## Task goal
Beginning with the first line, please return the entries exactly through the line that contains "an error of", and leave out all later lines.

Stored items
(** Two versions of one wallet have different keys. *)
Lemma versioned_ne w v v' : 0 ≤ v → 0 ≤ v' → v ≠ v' →
  WalletIDWithVersion w v ≠ WalletIDWithVersion w v'.
Proof.
  unfold WalletIDWithVersion. intros Hv Hv' Hne H.
  destruct (Z.ltb_spec 0 v), (Z.ltb_spec 0 v'); [| | |lia].
  - apply app_inj_l_s in H. apply app_inj_l_s in H. by apply fmt_d_inj in H.
  - apply (f_equal String.length) in H. rewrite length_app_s in H. cbn in H. lia.
  - apply (f_equal String.length) in H. rewrite length_app_s in H. cbn in H. lia.
Qed.

(** Storage keys of different versions of a wallet, and of different wallets
    with ids of one length, never collide. *)
Theorem WalletIDWithVersion_inj w w' v v' (Hlen : String.length w = String.length w')
    (Hv : 0 ≤ v) (Hv' : 0 ≤ v') :
  WalletIDWithVersion w v = WalletIDWithVersion w' v' → w = w' ∧ v = v'.
Proof.
  unfold WalletIDWithVersion. intros H.
  destruct (Z.ltb_spec 0 v), (Z.ltb_spec 0 v').
  - apply app_inj_len_s in H as [-> H]; [|done]. apply app_inj_l_s in H.
    by apply fmt_d_inj in H.
  - subst w'. rewrite length_app_s in Hlen. cbn in Hlen. lia.
  - subst w. rewrite length_app_s in Hlen. cbn in Hlen. lia.
  - split; [done|lia].
Qed.

(** The share is looked up under one key only: the versioned one for a
    positive version, the plain one for version 0, none for a negative version;
    an error of the store is returned as it is. *)
Theorem LoadOldShareDataGeneric_key `{C : Crypto} `{T : TssLib} {D} (s : PartySession)
    get (decode : string → Res D) w v :
  LoadOldShareDataGeneric s get decode w v =
  let load := λ r, r ≫= λ data, wrap_err "failed to unmarshal wallet data: " (decode data) in
  if 0 <? v then load (get (ComposeKey s (w +:+ "_v" +:+ fmt_d v)))
  else if v =? 0 then load (get (ComposeKey s w))
  else load (Ok EmptyString).
Proof.
  unfold LoadOldShareDataGeneric, WalletIDWithVersion. cbv zeta.
  destruct (Z.ltb_spec 0 v) as [Hv|Hv]; cbn.
  - destruct (Z.eqb_spec v 0); [lia|]. by destruct (get _).
  - destruct (Z.eqb_spec v 0); done.
Qed.

(** ** Properties: the way of a message *)

#[local] Arguments SignMessage : simpl never.
#[local] Arguments VerifyMessage : simpl never.
#[local] Arguments EncryptMessage : simpl never.
#[local] Arguments DecryptMessage : simpl never.
#[local] Arguments MarshalTssMessage : simpl never.
#[local] Arguments NewTssMessage : simpl never.
#[local] Arguments PartyIDToNodeID : simpl never.

Section messages.
Context `{C : Crypto} `{T : TssLib}.
Variable answer : wire_event → Res unit.
Variable nonce_for : string → string.
Variable PartyID_json : PartyID → json.
Variable Unmarshal : string → Res (TssMessage T).

Lemma forR_deref {A} (l : list (option A)) (s : PartySession) :
  Forall is_Some l →
  forR l (λ id, _ ←! deref id; lift (Ok tt)) s = (Ok tt, s).
Proof.
  induction 1 as [|x l [a ->] _ IH]; [done|]. cbn [forR]. unfold bindR at 1.
  cbn. apply IH.
Qed.

(** A message a session is meant to take: a broadcast, or one addressed to it. *)
Definition for_me (self : PartyID) (m : TssMessage T) : bool :=
  (tm_IsBroadcast m && bool_decide (To m = [])) || is_to_self self (To m).

Lemma receiveTssMessage_accepts (s : PartySession) m round from self :
  Forall is_Some (To m) →
  GetRoundFunc s (tm_MsgBytes m) (SelfPartyID s) (tm_IsBroadcast m) = Ok round →
  tm_From m = Some from → SelfPartyID s = Some self → for_me self m = true →
  receiveTssMessage m s =
    (Ok tt, set_updates (λ l, l ++ [(tm_MsgBytes m, Some from, tm_IsBroadcast m)]) s).
Proof.
  intros Hto Hr Hf Hs Hme. unfold receiveTssMessage. unfold bindR at 1.
  rewrite forR_deref by done. rewrite Hr. unfold bindR. rewrite Hf, Hs. cbn.
  unfold for_me in Hme. by rewrite Hme.
Qed.

Lemma receiveTssMessage_updates (s : PartySession) m :
  updates (exec (receiveTssMessage m) s) = updates s ∨
  updates (exec (receiveTssMessage m) s) =
    updates s ++ [(tm_MsgBytes m, tm_From m, tm_IsBroadcast m)] ∧
  ∃ self, SelfPartyID s = Some self ∧ for_me self m = true.
Proof.
  unfold exec. destruct (receiveTssMessage m s) as [o s'] eqn:E. cbn [snd].
  assert (∀ l, ∃ r, forR l (λ id : option PartyID, _ ←! deref id; lift (Ok tt)) s = (r, s))
    as Hl.
  { induction l as [|[a|] l [r IH]]; [by eexists|exists r|eexists; reflexivity].
    cbn [forR]. unfold bindR at 1. cbn. exact IH. }
  destruct (Hl (To m)) as [r Hr].
  unfold receiveTssMessage in E. unfold bindR at 1 in E. rewrite Hr in E.
  destruct r; [|injection E as <- <-; by left..].
  destruct (GetRoundFunc _ _ _ _); [|injection E as <- <-; by left..].
  unfold bindR in E. destruct (tm_From m) as [from|]; [|injection E as <- <-; by left].
  destruct (SelfPartyID s) as [self|]; [|injection E as <- <-; by left].
  cbn in E. change (tm_IsBroadcast m && bool_decide (To m = []) || is_to_self self (To m))
    with (for_me self m) in E.
  destruct (for_me self m) eqn:Hme; injection E as <- <-; [right|by left].
  split; [done|]. by exists self.
Qed.

(** C17: the party only sees broadcasts whose signature verified: receiving bytes
    on the broadcast topic either leaves the party alone or updates it once, with
    the content of a decoded message that the identity store accepted and that is
    a broadcast or addressed to this party. *)
Theorem receiveBroadcast_only_verified ids raw (s : PartySession) :
  let s' := exec (receiveBroadcastTssMessage PartyID_json Unmarshal ids raw) s in
  updates s' = updates s ∨
  ∃ m self, Unmarshal raw = Ok m ∧ VerifyMessage PartyID_json ids m = Ok tt ∧
    SelfPartyID s = Some self ∧ for_me self m = true ∧
    updates s' = updates s ++ [(tm_MsgBytes m, tm_From m, tm_IsBroadcast m)].
Proof.
  cbv zeta. unfold exec, receiveBroadcastTssMessage.
  destruct (Unmarshal raw) as [m| |]; [|by left..].
  destruct (VerifyMessage PartyID_json ids m) as [[]| |] eqn:Hv; [|by left..].
  destruct (receiveTssMessage_updates s m) as [H|(H & self & Hs & Hme)]; [by left|].
  right. exists m, self. by split_and!.
Qed.

(** What comes on a direct topic is decrypted with the key of the sender the
    topic names, except on the node's own topic: the party is updated at most
    once, with the content of the decoded plaintext. *)
Theorem receiveP2P_only_decrypted ids topic cipher (s : PartySession) :
  let s' := exec (receiveP2PTssMessage Unmarshal ids topic cipher) s in
  let sender := extractSenderIDFromDirectTopic topic in
  updates s' = updates s ∨
  ∃ plain m self,
    ((sender = PartyIDToNodeID (SelfPartyID s) ∧ plain = cipher) ∨
     (sender ≠ PartyIDToNodeID (SelfPartyID s) ∧ DecryptMessage ids cipher sender = Ok plain)) ∧
    Unmarshal plain = Ok m ∧ SelfPartyID s = Some self ∧ for_me self m = true ∧
    updates s' = updates s ++ [(tm_MsgBytes m, tm_From m, tm_IsBroadcast m)].
Proof.
  cbv zeta. unfold exec, receiveP2PTssMessage.
  set (sender := extractSenderIDFromDirectTopic topic).
  destruct (String.eqb sender "") eqn:He; [by left|].
  destruct (String.eqb_spec sender (PartyIDToNodeID (SelfPartyID s))) as [Heq|Hne].
  - destruct (Unmarshal cipher) as [m| |] eqn:Hm; [|by left..].
    destruct (receiveTssMessage_updates s m) as [H|(H & self & Hs & Hme)]; [by left|].
    right. exists cipher, m, self. split_and!; auto.
  - destruct (DecryptMessage ids cipher sender) as [plain| |] eqn:Hd; [|by left..].
    destruct (Unmarshal plain) as [m| |] eqn:Hm; [|by left..].
    destruct (receiveTssMessage_updates s m) as [H|(H & self & Hs & Hme)]; [by left|].
    right. exists plain, m, self. split_and!; auto.
Qed.

(** The sender a direct message claims is not compared with the sender whose
    key decrypted it, and a broadcast that comes on a direct topic needs no
    signature: any peer that shares a key with this node can make its party take
    an unsigned broadcast in the name of any other party. *)
Theorem receiveP2P_impersonation ids topic cipher plain (s : PartySession) m self victim round
    (Hsender : extractSenderIDFromDirectTopic topic ≠ "")
    (Hpeer : extractSenderIDFromDirectTopic topic ≠ PartyIDToNodeID (SelfPartyID s))
    (Hdec : DecryptMessage ids cipher (extractSenderIDFromDirectTopic topic) = Ok plain)
    (Hm : Unmarshal plain = Ok m) (Hself : SelfPartyID s = Some self)
    (Hfrom : tm_From m = Some victim) (Hsig : tm_Signature m = None)
    (Hb : tm_IsBroadcast m = true) (Hto : tm_To m = None)
    (Hround : GetRoundFunc s (tm_MsgBytes m) (Some self) true = Ok round) :
  VerifyMessage PartyID_json ids m = Err (errors_New "message has no signature") ∧
  updates (exec (receiveP2PTssMessage Unmarshal ids topic cipher) s) =
    updates s ++ [(tm_MsgBytes m, Some victim, true)].
Proof.
  split; [unfold VerifyMessage; by rewrite Hsig|].
  unfold exec, receiveP2PTssMessage.
  destruct (String.eqb_spec (extractSenderIDFromDirectTopic topic) ""); [done|].
  destruct (String.eqb_spec (extractSenderIDFromDirectTopic topic)
              (PartyIDToNodeID (SelfPartyID s))); [done|].
  rewrite Hdec, Hm. rewrite (receiveTssMessage_accepts s m round victim self).
  - by rewrite Hb.
  - unfold To. by rewrite Hto.
  - by rewrite Hb, Hself.
  - done.
  - done.
  - unfold for_me, To. by rewrite Hb, Hto.
Qed.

## Reply to the task
(** Two versions of one wallet have different keys. *)
Lemma versioned_ne w v v' : 0 ≤ v → 0 ≤ v' → v ≠ v' →
  WalletIDWithVersion w v ≠ WalletIDWithVersion w v'.
Proof.
  unfold WalletIDWithVersion. intros Hv Hv' Hne H.
  destruct (Z.ltb_spec 0 v), (Z.ltb_spec 0 v'); [| | |lia].
  - apply app_inj_l_s in H. apply app_inj_l_s in H. by apply fmt_d_inj in H.
  - apply (f_equal String.length) in H. rewrite length_app_s in H. cbn in H. lia.
  - apply (f_equal String.length) in H. rewrite length_app_s in H. cbn in H. lia.
Qed.

(** Storage keys of different versions of a wallet, and of different wallets
    with ids of one length, never collide. *)
Theorem WalletIDWithVersion_inj w w' v v' (Hlen : String.length w = String.length w')
    (Hv : 0 ≤ v) (Hv' : 0 ≤ v') :
  WalletIDWithVersion w v = WalletIDWithVersion w' v' → w = w' ∧ v = v'.
Proof.
  unfold WalletIDWithVersion. intros H.
  destruct (Z.ltb_spec 0 v), (Z.ltb_spec 0 v').
  - apply app_inj_len_s in H as [-> H]; [|done]. apply app_inj_l_s in H.
    by apply fmt_d_inj in H.
  - subst w'. rewrite length_app_s in Hlen. cbn in Hlen. lia.
  - subst w. rewrite length_app_s in Hlen. cbn in Hlen. lia.
  - split; [done|lia].
Qed.

(** The share is looked up under one key only: the versioned one for a
    positive version, the plain one for version 0, none for a negative version;
    an error of the store is returned as it is. *)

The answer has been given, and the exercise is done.